Now it was my turn to gape. Like seeing someone completely out of context and not recognizing them, it took my brain a moment tocatch up. “The same Rick Halpern whose potential investment in De-Sal Cody and Allison were fighting with Tyson over?”

He nodded, and as badly as I wanted to jump in immediately with all the questions that this information brought up, I knew he’d tell me more if I kept quiet, so I simply inclined my head, waiting for him to go on. But before he could continue, Marielle appeared with the mineral waters we had requested.

“Please, if you need anything else, you can use the phone, there,” she said, indicating the phone on the wall next to the bar.

We thanked her, and she retreated to the crew quarters, leaving Rémy and me alone. Fortunately, with his admission about Rick, I was no longer worried he might off me while we were unsupervised.

“The environment is Rick’s passion, and he wants for years to work with De-Sal, but they say no,” Rémy said, settling onto a barstool. “Allison and Cody want to work with him, but Tyson is always the problem.” He shook his head. “Then this morning, Tyson calls Rick to meet him here on this boat and says okay, he can come in the company. I don’t know everything—we speak very little after because I am coming here—but Rick was so happy.”

I climbed onto the barstool next to his, leaning an elbow on the bar. “Do the others know?”

He shook his head. “They don’t know I’m Rick’s partner. He’s very private. This way we can live a normal life.”

“I can understand that,” I sympathized. “But, your partner was trying to close a deal with Tyson while you were leading his birthday dive. That seems…awfully coincidental.”

He sighed. “Rick ask me to lead the dive and maybe discover more information about why Tyson will not let him put the money in the company. I know how important this is to him, so I agree.”

“The other dive instructor isn’t really sick, is he?” I asked.

He shook his head. “We get him VIP concert tickets on St. Martin. When Tyson call this morning and ask Rick to meet, it was too late for me to not come here today.”

“What a mess,” I said sympathetically.

“I did not know Tyson will die,” he lamented, his anxiety apparent in the shadows beneath his eyes. “How can I know that? Now I can lose my license, and Rick can lose the deal he tried for years to close.”

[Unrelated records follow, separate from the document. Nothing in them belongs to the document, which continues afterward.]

(** X4. Emboss keeps the alpha byte of every pixel, on the border and inside,
    and the size of the buffer. *)
Theorem emboss_keeps_alpha (image : ImageData) (params : EmbossParams) (x y : Z) :
  well_formed image ->
  0 <= x < width image -> 0 <= y < height image ->
  rd (data (embossData image params)) ((y * width image + x) * 4 + 3) =
    rd (data image) ((y * width image + x) * 4 + 3) /\
  length (data (embossData image params)) = length (data image) /\
  width (embossData image params) = width image /\
  height (embossData image params) = height image.
Proof.
  intros Hwf Hx Hy. split; [|split; [apply length_embossData; done|done]].
  rewrite embossData_rd by (done || lia).
  destruct (onBorder image x y); [done|].
  unfold embossPx. destruct (embossSums image params x y) as [[r g] b].
  cbv zeta. rewrite chan_alpha.
  apply toUint8Clamp_inject. apply rd_byte. apply Hwf.
Qed.

Lemma emboss_keeps_alpha_witness :
  well_formed sampleSquare /\
  rd (data (embossData sampleSquare {| strength := 2 |})) ((1 * 2 + 1) * 4 + 3) = 5.
Proof.
  assert (Hwf : well_formed sampleSquare).
  { unfold well_formed. simpl. repeat split; try lia.
    repeat constructor; unfold is_byte; lia. }
  split; [exact Hwf|].
  exact (proj1 (emboss_keeps_alpha sampleSquare {| strength := 2 |} 1 1 Hwf
                  ltac:(simpl; lia) ltac:(simpl; lia))).
Defined.

(** X5. An image with at most two columns or at most two rows has no interior:
    Emboss gives it back unchanged. *)
Theorem emboss_thin_image_unchanged (image : ImageData) (params : EmbossParams) :
  well_formed image ->
  width image <= 2 \/ height image <= 2 ->
  embossData image params = image.
Proof.
  intros Hwf Hthin.
  assert (Hd : data (embossData image params) = data image).
  { apply rd_ext; [apply length_embossData; done|].
    intros j Hj. rewrite length_embossData in Hj by done.
    pose proof Hwf as (Hw & Hh & Hlen & _). rewrite Hlen in Hj.
    destruct (index_decompose _ _ j Hw Hh Hj) as (x & y & c & Hx & Hy & Hc & ->).
    rewrite embossData_rd by done.
    assert (Hb : onBorder image x y = true).
    { unfold onBorder. rewrite !orb_true_iff, !Z.eqb_eq. lia. }
    rewrite Hb. done. }
  destruct image as [w h d]. unfold embossData in *. simpl in *. rewrite Hd. done.
Qed.

Lemma emboss_thin_image_unchanged_witness :
  well_formed sampleRow /\ embossData sampleRow {| strength := 3 |} = sampleRow.
Proof.
  assert (Hwf : well_formed sampleRow).
  { unfold well_formed. simpl. repeat split; try lia.
    repeat constructor; unfold is_byte; lia. }
  assert (Hthin : width sampleRow <= 2 \/ height sampleRow <= 2)
    by (left; simpl; lia).
  split; [exact Hwf|].
  exact (emboss_thin_image_unchanged sampleRow {| strength := 3 |} Hwf Hthin).
Defined.

Lemma forRange_kernel {S : Type} (body : Z -> S -> S) (s : S) :
  forRange (-1) 2 body s = body 1 (body 0 (body (-1) s)).
Proof.
  rewrite (forRange_cons (-1) 2) by lia. change (-1 + 1) with 0.
  rewrite (forRange_cons 0 2) by lia. change (0 + 1) with 1.
  rewrite (forRange_cons 1 2) by lia. change (1 + 1) with 2.
  rewrite forRange_nil by lia. done.
Qed.

Lemma embossSums_gray (image : ImageData) (params : EmbossParams) (x y : Z) :
  all_gray image ->
  1 <= x < width image - 1 -> 1 <= y < height image - 1 ->
  exists r : Q, embossSums image params x y = (r, r, r).
Proof.
  intros Hgray Hx Hy. unfold embossSums.
  rewrite !forRange_kernel.
  assert (Hn : forall kx ky, -1 <= kx <= 1 -> -1 <= ky <= 1 ->
    rd (data image) (((y + ky) * width image + (x + kx)) * 4 + 1) =
      rd (data image) (((y + ky) * width image + (x + kx)) * 4) /\
    rd (data image) (((y + ky) * width image + (x + kx)) * 4 + 2) =
      rd (data image) (((y + ky) * width image + (x + kx)) * 4)).
  { intros kx ky Hkx Hky. apply Hgray; lia. }
  cbv beta zeta.
  repeat match goal with
  | |- context [rd (data image) (((y + ?ky) * width image + (x + ?kx)) * 4 + 1)] =>
      rewrite (proj1 (Hn kx ky ltac:(lia) ltac:(lia)))
  | |- context [rd (data image) (((y + ?ky) * width image + (x + ?kx)) * 4 + 2)] =>
      rewrite (proj2 (Hn kx ky ltac:(lia) ltac:(lia)))
  end.
  eexists. reflexivity.
Qed.



(** X6. Emboss turns an image whose pixels are all gray (R = G = B) into an
    image whose pixels are all gray. *)
Theorem emboss_gray_stays_gray (image : ImageData) (params : EmbossParams) :
  well_formed image -> all_gray image -> all_gray (embossData image params).
Proof.
  intros Hwf Hgray x y Hx Hy.
  change (width (embossData image params)) with (width image) in *.
  change (height (embossData image params)) with (height image) in *.
  pose proof (embossData_rd image params x y 0 Hwf Hx Hy ltac:(lia)) as H0.
  pose proof (embossData_rd image params x y 1 Hwf Hx Hy ltac:(lia)) as H1.
  pose proof (embossData_rd image params x y 2 Hwf Hx Hy ltac:(lia)) as H2.
  rewrite Z.add_0_r in H0. rewrite H0, H1, H2.
  destruct (onBorder image x y) eqn:Hb.
  - apply Hgray; done.
  - assert (Hint : 1 <= x < width image - 1 /\ 1 <= y < height image - 1).
    { unfold onBorder in Hb. rewrite !orb_false_iff, !Z.eqb_neq in Hb. lia. }
    destruct (embossSums_gray image params x y Hgray (proj1 Hint) (proj2 Hint)) as [r Hr].
    unfold embossPx. rewrite Hr. done.
Qed.




Lemma sampleFlat_well_formed : well_formed sampleFlat.
Proof.
  unfold well_formed. simpl. repeat split; try lia.
  repeat constructor; unfold is_byte; lia.
Defined.


Lemma sampleFlat_all_gray : all_gray sampleFlat.
Proof.
  intros x y Hx Hy. simpl in Hx, Hy.
  assert (x = 0 \/ x = 1 \/ x = 2) as [-> | [-> | ->]] by lia;
  assert (y = 0 \/ y = 1 \/ y = 2) as [-> | [-> | ->]] by lia; split; reflexivity.
Defined.

Lemma emboss_gray_stays_gray_witness :
  well_formed sampleFlat /\ all_gray sampleFlat /\
  all_gray (embossData sampleFlat {| strength := 1 |}).
Proof.
  split; [exact sampleFlat_well_formed|]. split; [exact sampleFlat_all_gray|].
  exact (emboss_gray_stays_gray sampleFlat {| strength := 1 |}
           sampleFlat_well_formed sampleFlat_all_gray).
Defined.


(** ** Further properties of Halftone *)

Section MoreLoopsQ.
Context {S : Type}.

(** A loop whose counter starts below the limit and never increases does
    not end. *)
Lemma forLoopQ_stuck (body : Q -> S -> option S) (limit step : Q) :
  (step <= 0)%Q ->
  forall (fuel : nat) (start : Q) (s : S),
    (start < limit)%Q -> forLoopQ fuel start limit step body s = None.
Proof.
  intros Hstep. induction fuel as [|fuel IH]; intros start s Hlt; [done|].
  simpl. assert (E : Qltb start limit = true) by (apply Qltb_true; done).
  rewrite E. destruct (body start s); [|done].
  apply IH. lra.
Qed.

“But surely the deal will go through,” I said as he took a fortifying gulp of champagne. I had my doubts as well, but I wanted to make him feel better. “It’s what Cody and Allison wanted, and they’re in charge now.”

“Maybe.” He shrugged. “Or maybe when they learn I am Rick’s partner, they will not want to work with him anymore. If there is no papers to prove Rick make the deal with Tyson, then I can be a suspect too.”

“Shit,” I said, understanding. “No wonder your darts aren’t hitting the target tonight.”

“Yes,” he replied with a sad little smile.

My suspect list was rapidly dwindling.

Chapter 38

After Rémy walked me back to my room, I locked myself inside and sat on the bed, pulling my computer into my lap. As bone-weary as I was, I had to keep pushing.

Cody had turned off the Wi-Fi, but the satellite link was still live, and I’d created another access point when I was in the security room earlier. Using the credentials I’d pilfered, I logged in to the site where the camera feed was hosted, then adjusted the view to show nine cameras at once, covering most of the indoor areas of the boat.

As Laurent had told me, the feed went back only two hours, coming online about fifteen minutes after I’d been thrown off the boat.